Répondant à la question des lecteurs du journal Lao Dong, l'avocat Quach Thanh Luc - directeur du cabinet d'avocats Phap Tri (barreau de Hanoï) a déclaré que lors de l'examen de la délivrance de certificats de droit d'utilisation des terres pour les terres attribuées de manière incorrecte, il est nécessaire de placer les dispositions légales en relation entre elles, au lieu de simplement lire et d'appliquer individuellement chaque clause.
Selon l'avocat, le terrain attribué sans autorisation est une question juridique relativement complexe, découlant des lacunes existantes dans le processus d'attribution et d'attribution de terrains auparavant. La résolution des conséquences doit donc être pleinement fondée sur les dispositions de la loi pour garantir les droits des utilisateurs de terrains.
L'article 140 de la loi foncière de 2024 stipule la délivrance de certificats pour les terrains attribués sans autorisation appropriée à chaque période. Selon les cas, la détermination des droits lors de la délivrance de certificats est liée aux dispositions de l'article 138 de la loi foncière de 2024 concernant la délivrance de certificats pour les cas d'utilisation de terrains sans papiers.
Cependant, selon l'avocat, dans le processus d'application de l'article 138, l'un des problèmes susceptibles de générer différentes interprétations liés à l'expression « parcelle de terrain avec logement et ouvrage répondant aux besoins de logement » aux paragraphes 2 et 3 de cet article.
Dans certains cas, l'expression "avoir un logement" est comprise comme signifiant qu'au moment où les autorités compétentes vérifient l'état actuel, il doit y avoir un logement sur le terrain. Par conséquent, lors de l'inspection et de la détermination qu'il n'y a plus de logement sur le terrain, la parcelle de terrain peut être déterminée selon l'état actuel comme étant une terre agricole.
Pendant ce temps, en réalité, il y a des cas où les habitants ont déclaré avoir construit des maisons sur le terrain auparavant, mais après une longue période d'utilisation, l'ouvrage s'est détérioré, s'est effondré et il ne reste plus que les fondations. D'autres documents et dossiers peuvent également indiquer que la parcelle de terrain a été utilisée comme terrain résidentiel et qu'il y a des maisons sur le terrain.
Selon l'avocat Quách Thành Lực, les paragraphes 2 et 3 de l'article 138 utilisent l'expression « pour les parcelles de terrain comportant des logements, des maisons et des ouvrages au service de la vie ». Cette réglementation n'utilise pas d'expressions telles que « état actuel », « présent » ou l'exigence qu'au moment de l'examen, des logements doivent obligatoirement exister sur le terrain.
Par conséquent, l'avocat estime que la détermination du "terrain avec maison" doit tenir compte de l'ensemble du processus d'utilisation du terrain.

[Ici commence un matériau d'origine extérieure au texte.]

Lemma GammaUnits_new_log_units rbm name (h : gmap positive object) :
  exists p,
    attr_is_unit (GammaUnits_new rbm name h).2 (GammaUnits_new rbm name h).1 "log_units" p
    /\ (GammaUnits_new rbm name h).1 <> p.
Proof.
  unfold GammaUnits_new. rewrite construct_eq. unfold GammaUnits__init__.
  unfold GammaLogProxyUnits__init__.
  rewrite (init_with_proxy_eq GammaUnits GammaLogProxyUnits "log_units"). simpl.
  eexists. split; [| apply (new_with_proxy_attr GammaUnits GammaLogProxyUnits "log_units"); done].
  by apply (new_with_proxy_attr GammaUnits GammaLogProxyUnits "log_units").
Qed.

Lemma LearntPrecisionGaussianUnits_new_precision_units rbm name (h : gmap positive object) :
  exists p,
    attr_is_unit (LearntPrecisionGaussianUnits_new rbm name h).2
      (LearntPrecisionGaussianUnits_new rbm name h).1 "precision_units" p
    /\ (LearntPrecisionGaussianUnits_new rbm name h).1 <> p.
Proof.
  unfold LearntPrecisionGaussianUnits_new. rewrite construct_eq.
  unfold LearntPrecisionGaussianUnits__init__, LearntPrecisionGaussianProxyUnits__init__.
  rewrite (init_with_proxy_eq LearntPrecisionGaussianUnits
             LearntPrecisionGaussianProxyUnits "precision_units"). simpl.
  eexists. split;
    [| apply (new_with_proxy_attr LearntPrecisionGaussianUnits
                LearntPrecisionGaussianProxyUnits "precision_units"); done].
  by apply (new_with_proxy_attr LearntPrecisionGaussianUnits
              LearntPrecisionGaussianProxyUnits "precision_units").
Qed.

Lemma SymmetricBinaryUnits_new_flipped_units rbm name (h : gmap positive object) :
  exists p,
    attr_is_unit (SymmetricBinaryUnits_new rbm name h).2
      (SymmetricBinaryUnits_new rbm name h).1 "flipped_units" p
    /\ (SymmetricBinaryUnits_new rbm name h).1 <> p.
Proof.
  unfold SymmetricBinaryUnits_new. rewrite construct_eq.
  unfold SymmetricBinaryUnits__init__, SymmetricBinaryProxyUnits__init__.
  rewrite (init_with_proxy_eq SymmetricBinaryUnits SymmetricBinaryProxyUnits
             "flipped_units"). simpl.
  eexists. split;
    [| apply (new_with_proxy_attr SymmetricBinaryUnits SymmetricBinaryProxyUnits
                "flipped_units"); done].
  by apply (new_with_proxy_attr SymmetricBinaryUnits SymmetricBinaryProxyUnits
              "flipped_units").
Qed.

(** ** The entries of [vmap] that a call reads *)

Lemma rc_ret {A} (vmap : gmap positive expr) (a : A) : reads_consistent vmap (ret a).
Proof.
  split; [intros k Hk | intros b _ k Hk]; by apply elem_of_nil in Hk.
Qed.

Lemma rc_raise {A} (vmap : gmap positive expr) e : reads_consistent vmap (@raise A e).
Proof. split; [intros k Hk; by apply elem_of_nil in Hk | discriminate]. Qed.

Lemma rc_lift {A} (vmap : gmap positive expr) (r : result A) :
  reads_consistent vmap (lift r).
Proof.
  split; [intros k Hk | intros b _ k Hk]; by apply elem_of_nil in Hk.
Qed.

Lemma rc_vmap_get (vmap : gmap positive expr) k : reads_consistent vmap (vmap_get vmap k).
Proof.
  unfold reads_consistent, vmap_get, reads, outcome. simpl. split.
  - intros k' Hk' Hn. apply list_elem_of_singleton in Hk' as ->. by rewrite Hn.
  - intros a Ha k' Hk'. apply list_elem_of_singleton in Hk' as ->.
    destruct (vmap !! k); [eauto | discriminate].
Qed.

Lemma rc_bind {A B} (vmap : gmap positive expr) (m : M A) (K : A -> M B) :
  reads_consistent vmap m -> (forall a, reads_consistent vmap (K a)) ->
  reads_consistent vmap (bind m K).
Proof.
  intros [Hm1 Hm2] HK. unfold reads_consistent, bind, reads, outcome in *.
  destruct m as [l [a | e]]; simpl in *.
  - destruct (HK a) as [HK1 HK2]. split.
    + intros k Hk Hn. apply elem_of_app in Hk as [Hk | Hk]; [| by apply HK1].
      destruct (Hm2 a eq_refl k Hk) as [x Hx]. congruence.
    + intros b Hb k Hk.
      apply elem_of_app in Hk as [Hk | Hk]; [by eapply Hm2 | by eapply HK2].
  - split; [| discriminate].
    intros k Hk Hn. specialize (Hm1 k Hk Hn). congruence.
Qed.

Lemma rc_getattr (vmap : gmap positive expr) h o a :
  reads_consistent vmap (getattr h o a).
Proof.
  unfold getattr. destruct (h !! o) as [ob |]; [| apply rc_raise].
  destruct (attrs ob !! a); [apply rc_ret | apply rc_raise].
Qed.

Lemma rc_as_unit (vmap : gmap positive expr) v : reads_consistent vmap (as_unit v).
Proof. destruct v; first [apply rc_ret | apply rc_raise]. Qed.
Lemma length_apply_bcs_vector (bcs : list DirichletBC) (b : vector) :
  length (apply_bcs_vector bcs b) = length b.
Proof.
  unfold apply_bcs_vector. revert b.
  induction bcs as [|bc bcs IH]; intros b; simpl; [reflexivity|].
  now rewrite IH, length_bc_apply_vector.
Qed.

Lemma nth_apply_bcs_vector (bcs : list DirichletBC) (b : vector) (i : nat) :
  nth i (apply_bcs_vector bcs b) 0 = if constrained bcs i then 0 else nth i b 0.
Proof.
  unfold apply_bcs_vector. revert b.
  induction bcs as [|bc bcs IH]; intros b; simpl; [reflexivity|].
  rewrite IH, nth_bc_apply_vector.
  destruct (is_bc_dof bc i), (constrained bcs i); reflexivity.
Qed.

Lemma apply_bcs_vector_zeros (bcs : list DirichletBC) (n : nat) :
  apply_bcs_vector bcs (zeros n) = zeros n.
Proof.
  apply vector_zero.
  - now rewrite length_apply_bcs_vector, length_zeros.
  - intros i _. rewrite nth_apply_bcs_vector, nth_zeros.
    now destruct (constrained bcs i).
Qed.

(** ** Boundary conditions on matrices *)

Lemma length_ident_row (i : nat) (row : vector) :
  length (ident_row i row) = length row.
Proof. apply length_mapi. Qed.

Lemma nth_ident_row (i j : nat) (row : vector) :
  (j < length row)%nat ->
  nth j (ident_row i row) 0 = if Nat.eqb j i then 1 else 0.
Proof. intros H. unfold ident_row. now rewrite nth_mapi with (d := 0). Qed.

Lemma ident_row_length (i : nat) (r r' : vector) :
  length r = length r' -> ident_row i r = ident_row i r'.
Proof.
  intros H. apply (list_eq_nth 0).
  - now rewrite !length_ident_row.
  - intros j Hj. rewrite length_ident_row in Hj.
    rewrite !nth_ident_row; [reflexivity | lia | lia].
Qed.

Lemma inner_mapi_from_ident (i k : nat) (row x : vector) :
  inner (mapi_from k (fun j _ => if Nat.eqb j i then 1 else 0) row) x
  = if (k <=? i)%nat && (i <? k + length row)%nat
    then nth (i - k) x 0 else 0.
Proof.
  revert k x; induction row as [|a row IH]; intros k x.
  - simpl. destruct (k <=? i)%nat eqn:Hle; simpl; [|reflexivity].
    destruct (i <? k + 0)%nat eqn:Hlt; [|reflexivity].
    apply Nat.leb_le in Hle. apply Nat.ltb_lt in Hlt. lia.
  - destruct x as [|b x].
    + rewrite inner_nil_r.
      destruct ((k <=? i)%nat && (i <? k + length (a :: row))%nat);
        [now destruct (i - k)%nat | reflexivity].
    + simpl mapi_from. rewrite inner_cons, IH.
      destruct (Nat.eqb_spec k i) as [->|Hne].
      * rewrite Nat.leb_refl, Nat.sub_diag. simpl length.
        replace (i <? i + S (length row))%nat with true
          by (symmetry; apply Nat.ltb_lt; lia).
        replace (S i <=? i)%nat with false
          by (symmetry; apply Nat.leb_gt; lia).
        simpl. lra.
      * simpl length.
        replace (S k + length row)%nat with (k + S (length row))%nat by lia.
        destruct (i <? k + S (length row))%nat; rewrite ?andb_false_r;
          [|lra].
        rewrite !andb_true_r.
        destruct (Nat.leb_spec k i) as [Hle|Hgt].
        -- replace (S k <=? i)%nat with true
             by (symmetry; apply Nat.leb_le; lia).
           replace (i - k)%nat with (S (i - S k)) by lia. simpl. lra.
        -- replace (S k <=? i)%nat with false
             by (symmetry; apply Nat.leb_gt; lia).
           lra.
Qed.

(** The product of row [i] of the identity with [x] is [x[i]]. *)
Lemma inner_ident_row (i : nat) (row x : vector) :
  (i < length row)%nat -> inner (ident_row i row) x = nth i x 0.
Proof.
  intros H. unfold ident_row, mapi. rewrite inner_mapi_from_ident.
  simpl. replace (i <? length row)%nat with true
    by (symmetry; apply Nat.ltb_lt; lia).
  now rewrite Nat.sub_0_r.
Qed.

Lemma length_bc_apply_matrix (bc : DirichletBC) (A : matrix) :
  length (bc_apply_matrix bc A) = length A.
Proof. apply length_mapi. Qed.

Lemma nth_bc_apply_matrix (bc : DirichletBC) (A : matrix) (i : nat) :
  nth i (bc_apply_matrix bc A) []
  = if is_bc_dof bc i then ident_row i (nth i A []) else nth i A [].
Proof.
  destruct (Nat.lt_ge_cases i (length A)) as [H|H].
  - unfold bc_apply_matrix.
    exact (nth_mapi
             (fun k row => if is_bc_dof bc k then ident_row k row else row)
             A i [] [] H).
  - rewrite !nth_overflow; [now destruct (is_bc_dof bc i) | lia |].
    now rewrite length_bc_apply_matrix.
Qed.

Lemma length_apply_bcs_matrix (bcs : list DirichletBC) (A : matrix) :
  length (apply_bcs_matrix bcs A) = length A.
Proof.
  unfold apply_bcs_matrix. revert A.
  induction bcs as [|bc bcs IH]; intros A; simpl; [reflexivity|].
  now rewrite IH, length_bc_apply_matrix.
Qed.

(** After all the boundary conditions are applied, a constrained row is
    the row of the identity and every other row is the row of the input. *)
Lemma nth_apply_bcs_matrix (bcs : list DirichletBC) (A : matrix) (i : nat) :
  nth i (apply_bcs_matrix bcs A) []
  = if constrained bcs i then ident_row i (nth i A []) else nth i A [].
Proof.
  unfold apply_bcs_matrix. revert A.
  induction bcs as [|bc bcs IH]; intros A; simpl; [reflexivity|].
  rewrite IH, nth_bc_apply_matrix.
  destruct (is_bc_dof bc i), (constrained bcs i); simpl; try reflexivity.
  apply ident_row_length, length_ident_row.
Qed.

Lemma square_apply_bcs_matrix (n : nat) (bcs : list DirichletBC) (A : matrix) :
  square n A -> square n (apply_bcs_matrix bcs A).
Proof.
  intros HA. apply square_intro.
  - rewrite length_apply_bcs_matrix. now apply square_length.
  - intros i Hi. rewrite nth_apply_bcs_matrix.
    destruct (constrained bcs i); rewrite ?length_ident_row;
      now apply square_row.
Qed.

Lemma entry_apply_bcs_matrix (n : nat) (bcs : list DirichletBC) (A : matrix)
  (i j : nat) :
  square n A -> (i < n)%nat -> (j < n)%nat ->
  entry (apply_bcs_matrix bcs A) i j
  = if constrained bcs i then (if Nat.eqb j i then 1 else 0) else entry A i j.
Proof.
  intros HA Hi Hj. unfold entry. rewrite nth_apply_bcs_matrix.
  destruct (constrained bcs i); [|reflexivity].
  apply nth_ident_row. now rewrite (square_row _ _ _ HA Hi).
Qed.

Lemma entry_madd (n : nat) (A B : matrix) (i j : nat) :
  square n A -> square n B -> (i < n)%nat -> (j < n)%nat ->
  entry (madd A B) i j = entry A i j + entry B i j.
Proof.
  intros HA HB Hi Hj. unfold entry. rewrite (nth_madd _ _ _ _ HA HB Hi).
  apply nth_map2; [rewrite (square_row _ _ _ HA Hi) | rewrite (square_row _ _ _ HB Hi)];
    assumption.
Qed.

(** Row [i] of [A x] at a constrained dof of [apply_bcs_matrix bcs A]. *)
Lemma mult_constrained_row (n : nat) (bcs : list DirichletBC) (A : matrix)
  (x : vector) (i : nat) :
  square n A -> (i < n)%nat -> constrained bcs i = true ->
  nth i (mult (apply_bcs_matrix bcs A) x) 0 = nth i x 0.
Proof.
  intros HA Hi Hc. rewrite nth_mult, nth_apply_bcs_matrix, Hc.
  apply inner_ident_row. now rewrite (square_row _ _ _ HA Hi).
Qed.

(** ** The assembled operators of a run *)

Section RunFacts.

Variable nb : notebook.
Hypothesis Hwf : well_formed nb.

Lemma square_mass : square (n_dofs nb) (mass nb).
Proof. apply Hwf. Qed.

Lemma square_stiffness : square (n_dofs nb) (stiffness nb).
Proof. apply Hwf. Qed.

Lemma length_p_ext (t : R) : length (p_ext nb t) = (n_dofs nb).
Proof. apply Hwf. Qed.

Lemma square_damping : square (n_dofs nb) (damping nb).
Proof.
  apply square_madd; apply square_mscale;
    [apply square_mass | apply square_stiffness].
Qed.

Lemma square_C : square (n_dofs nb) (C nb).
Proof. apply square_apply_bcs_matrix, square_damping. Qed.

Lemma square_K : square (n_dofs nb) (K nb).
Proof. apply square_apply_bcs_matrix, square_stiffness. Qed.

Lemma square_effective_sum :
  square (n_dofs nb) (madd (madd (mass nb) (mscale (gamma nb * dt nb) (C nb)))
                 (mscale (beta nb * dt nb ^ 2) (K nb))).
Proof.
  repeat first [apply square_madd | apply square_mscale];
    [apply square_mass | apply square_C | apply square_K].
Qed.

Lemma square_effective_matrix : square (n_dofs nb) (effective_matrix nb).
Proof. apply square_apply_bcs_matrix, square_effective_sum. Qed.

Les maisons peuvent avoir existé sur la parcelle de terrain précédente, mais après une longue période, elles se sont détériorées ou n'existent plus, et il n'est pas nécessaire qu'au moment de l'inspection de l'état actuel, il y ait encore des ouvrages intacts.
Selon l'avocat, cela doit être particulièrement examiné pour les parcelles de terrain qui ont été utilisées depuis les années 1980, 1990 ou avant 1993. Après des décennies, les maisons peuvent s'être détériorées, ruinées et les gens n'ont pas les moyens de les reconstruire. Le fait que l'ouvrage n'existe plus à l'heure actuelle ne signifie pas qu'il faut ignorer l'ensemble du processus d'utilisation des terres précédent.
Par conséquent, selon le point de vue de l'avocat Quách Thành Lực, "terre avec maison" peut être compris comme une parcelle de terrain où il y avait autrefois une maison, il n'est pas nécessaire que le statu quo au moment de l'examen ait encore une maison.
C'est également une base sur laquelle les citoyens peuvent étudier et comparer avec les dossiers et documents prouvant le processus d'utilisation des terres afin de protéger leurs droits et intérêts légitimes lors de la détermination des terres résidentielles dans les cas relevant des articles 138 et 140 de la loi foncière de 2024.
L'avocat a noté que la détermination correcte du type de terrain est importante pour les droits et obligations financières des utilisateurs de terres. Si la parcelle de terrain n'est pas reconnue comme terrain résidentiel et que les personnes doivent effectuer les procédures de changement de destination du terrain, des obligations financières peuvent survenir.
Par conséquent, lors du traitement des cas de terrains attribués sans autorisation, il est nécessaire d'examiner l'article 140 en relation avec l'article 138 de la loi foncière de 2024, et de comparer les dispositions relatives aux obligations financières du décret 103/2024/ND-CP, du décret 291 et des dispositions légales connexes.